People who most benefit from a dose of oxytocin are often frail or otherwise physically compromised, and the dogs they interact with can’t emote all over them, forcing them to protect their face or their shoulder or their new hip. This is one reason so many dogs do well when they are older, even though they may have flunked the certification test when they were younger. If your dog was dismissed as too active to work in the Children’s Hospital when he was three, you might want to try again when he’s eight or 10, after he’s slowed down and is a little calmer about life in general.

Besides being physically calm, dogs need to be emotionally calm. That means they don’t go all pancake-eyed when someone grabs their head, or panic if a metal tray is dropped behind them. Essentially, a good therapy dog needs to behave in ways that most dogs don’t: unfazed when a child hugs them a little too hard before you can intervene, unreactive when the Alzheimer patient tries to grab their ears and screams when you step in. Can some nervous dogs be conditioned to be comfortable when “life happens”? Yes, they can; I know of several dogs who were originally terrified of strangers and ended up as great therapy dogs. But that’s the exception, not the rule. It’s a fool’s errand to try to make a reactive dog into a good therapy dog while he’s in treatment himself, and it’s not safe or respectful to anyone to try to make a “regular” dog into a one-in-a-million one.

This is a problem I’ve seen a bit too often: guardians whose dogs may have good reasons for being cautious or nippy, but who still insist that “it’s not the dog’s fault, and if everyone would just learn to be appropriate around dogs, he’d be perfect.” That’s pretty much the point here: people won’t be perfect, guaranteed. In the normal run of things, they never are, and in the case of therapy, they often will be worse. The children will be crazed to finally see a dog like the one they have at home and won’t understand why they can’t hug Maxi so hard that Maxi can’t breathe. Some seniors will sit quietly stroking Chief, but others will get a death grip on the sides of his head and kiss his lips before you can stop them.

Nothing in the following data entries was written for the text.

(** X17. Updating a product with a SKU in the body, on a table whose ids
    and SKUs are unique: the update goes through exactly when the SKU is the
    product's own or is used by no product at all, and the row returned then
    carries it.  Otherwise the one product that has the SKU decides the
    error: a product of the caller's account gives the ConflictError (409),
    a product of another account passes the route's check and fails on the
    column's UNIQUE constraint, which is not an AppError (500). *)
Theorem product_update_sku_outcomes :
  forall (st : Store) (clock : Clock) (user : JwtPayload) (id : Z)
         (data : UpdateProductInput.t) (existing : Product.row) (s : string),
    primary_keys (base st) -> skus_unique (base st) ->
    Sql.findFirst (ProductRoutes.owned id (accountId user)) (products (base st))
    = Some existing ->
    UpdateProductInput.sku data = Some s -> s <> EmptyString ->
    match ProductRoutes.put st clock user id data with
    | Ok (_, updated) =>
        (s = Product.sku existing
         \/ forall p, In p (products (base st)) -> Product.sku p <> s)
        /\ exists p, updated = Some p /\ Product.id p = id /\ Product.sku p = s
    | Throw e =>
        exists other,
          In other (products (base st)) /\ Product.sku other = s
          /\ Product.id other <> id
          /\ e = if Product.accountId other =? accountId user
                 then Errors.App
                        (Errors.new_ConflictError "Product with this SKU already exists")
                 else Errors.Driver
                        "duplicate key value violates unique constraint products_sku_unique"
    end.
Proof.
  intros st clock user id data existing s (_ & _ & Hids) Hskus Hfind Hsku Hne.
  pose proof (findFirst_some _ _ _ Hfind) as [Hin Howned].
  unfold ProductRoutes.owned in Howned. apply andb_prop in Howned as [Hid Hacc].
  apply Z.eqb_eq in Hid, Hacc.
  assert (Hother : forall p, In p (products (base st)) -> Product.sku p = s ->
                             s <> Product.sku existing -> Product.id p <> id).
  { intros p Hp Hps Hdiff Hpid. apply Hdiff.
    rewrite (primary_key_injective Product.id _ p existing Hids Hp Hin) in Hps;
      congruence. }
  assert (Hupdated : exists p,
             Sql.findFirst (fun p => Product.id p =? id)
               (map (fun p => if Product.id p =? id
                              then ProductRoutes.updated_row data p else p)
                  (products (base st))) = Some p
             /\ Product.id p = id /\ Product.sku p = s).
  { exists (ProductRoutes.updated_row data existing). split; [|split].
    - apply product_put_found; assumption.
    - exact Hid.
    - simpl. rewrite Hsku. reflexivity. }
  unfold ProductRoutes.put, requireAccountAccess. rewrite Hfind.
  unfold ProductRoutes.sku_changes. rewrite Hsku.
  destruct s as [|c0 s0]; [contradiction|].
  cbv beta iota zeta.
  set (s := String c0 s0) in *.
  destruct (String.eqb s (Product.sku existing)) eqn:Esame.
  - apply String.eqb_eq in Esame.
    assert (Hfree : ProductRoutes.sku_taken_by_other (base st) id s = false).
    { unfold ProductRoutes.sku_taken_by_other.
      destruct (existsb _ (products (base st))) eqn:E; [|reflexivity].
      apply existsb_exists in E as (r & Hr & Hcond).
      apply andb_prop in Hcond as [Hrid Hrs].
      apply String.eqb_eq in Hrs.
      rewrite (sku_injective _ r existing Hskus Hr Hin) in Hrid by congruence.
      rewrite Hid, Z.eqb_refl in Hrid. discriminate. }
    rewrite Hfree. destruct Hupdated as (p & -> & Hp).
    split; [left; exact Esame|]. exists p. split; [reflexivity|exact Hp].
  - apply String.eqb_neq in Esame.
    destruct (Sql.findFirst
                (fun p => String.eqb (Product.sku p) s
                          && (Product.accountId p =? accountId user))
                (products (base st))) as [c|] eqn:Econflict.
    + apply findFirst_some in Econflict as [Hc Hcond].
      apply andb_prop in Hcond as [Hcs Hca]. apply String.eqb_eq in Hcs.
      exists c. rewrite Hca. repeat split; auto.
    + destruct (ProductRoutes.sku_taken_by_other (base st) id s) eqn:Etaken.
      * unfold ProductRoutes.sku_taken_by_other in Etaken.
        apply existsb_exists in Etaken as (r & Hr & Hcond).
        apply andb_prop in Hcond as [Hrid Hrs].
        apply String.eqb_eq in Hrs. apply negb_true_iff, Z.eqb_neq in Hrid.
        exists r. repeat split; auto.
        destruct (Product.accountId r =? accountId user) eqn:Era; [|reflexivity].
        exfalso.
        destruct (findFirst_exists
                    (fun p => String.eqb (Product.sku p) s
                              && (Product.accountId p =? accountId user))
                    (products (base st)) r Hr) as (r' & Hr').
        { rewrite Era, andb_true_r. apply String.eqb_eq. exact Hrs. }
        rewrite Hr' in Econflict. discriminate.
      * destruct Hupdated as (p & -> & Hp). split.
        -- right. intros p' Hp' Hps.
           assert (E : ProductRoutes.sku_taken_by_other (base st) id s = true).
           { apply existsb_exists. exists p'. split; [exact Hp'|].
             apply andb_true_intro. split.
             - apply negb_true_iff, Z.eqb_neq. apply Hother; assumption.
             - apply String.eqb_eq. exact Hps. }
           rewrite E in Etaken. discriminate.
        -- exists p. split; [reflexivity|exact Hp].
Qed.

For everyone’s sake, including your own, you don’t want Maxi and Chief to be dogs that just barely tolerate this kind of treatment. Those dogs may be “fine” (i.e., they don’t bite) the first time or two, but they might not be the third or fourth. Even if they don’t object, forcing them to tolerate this sort of behavior could be considered abusive. You need a dog who really, truly doesn’t care if he’s hugged or his tail is pulled. Those dogs are out there, but they are less common than many of us like to think.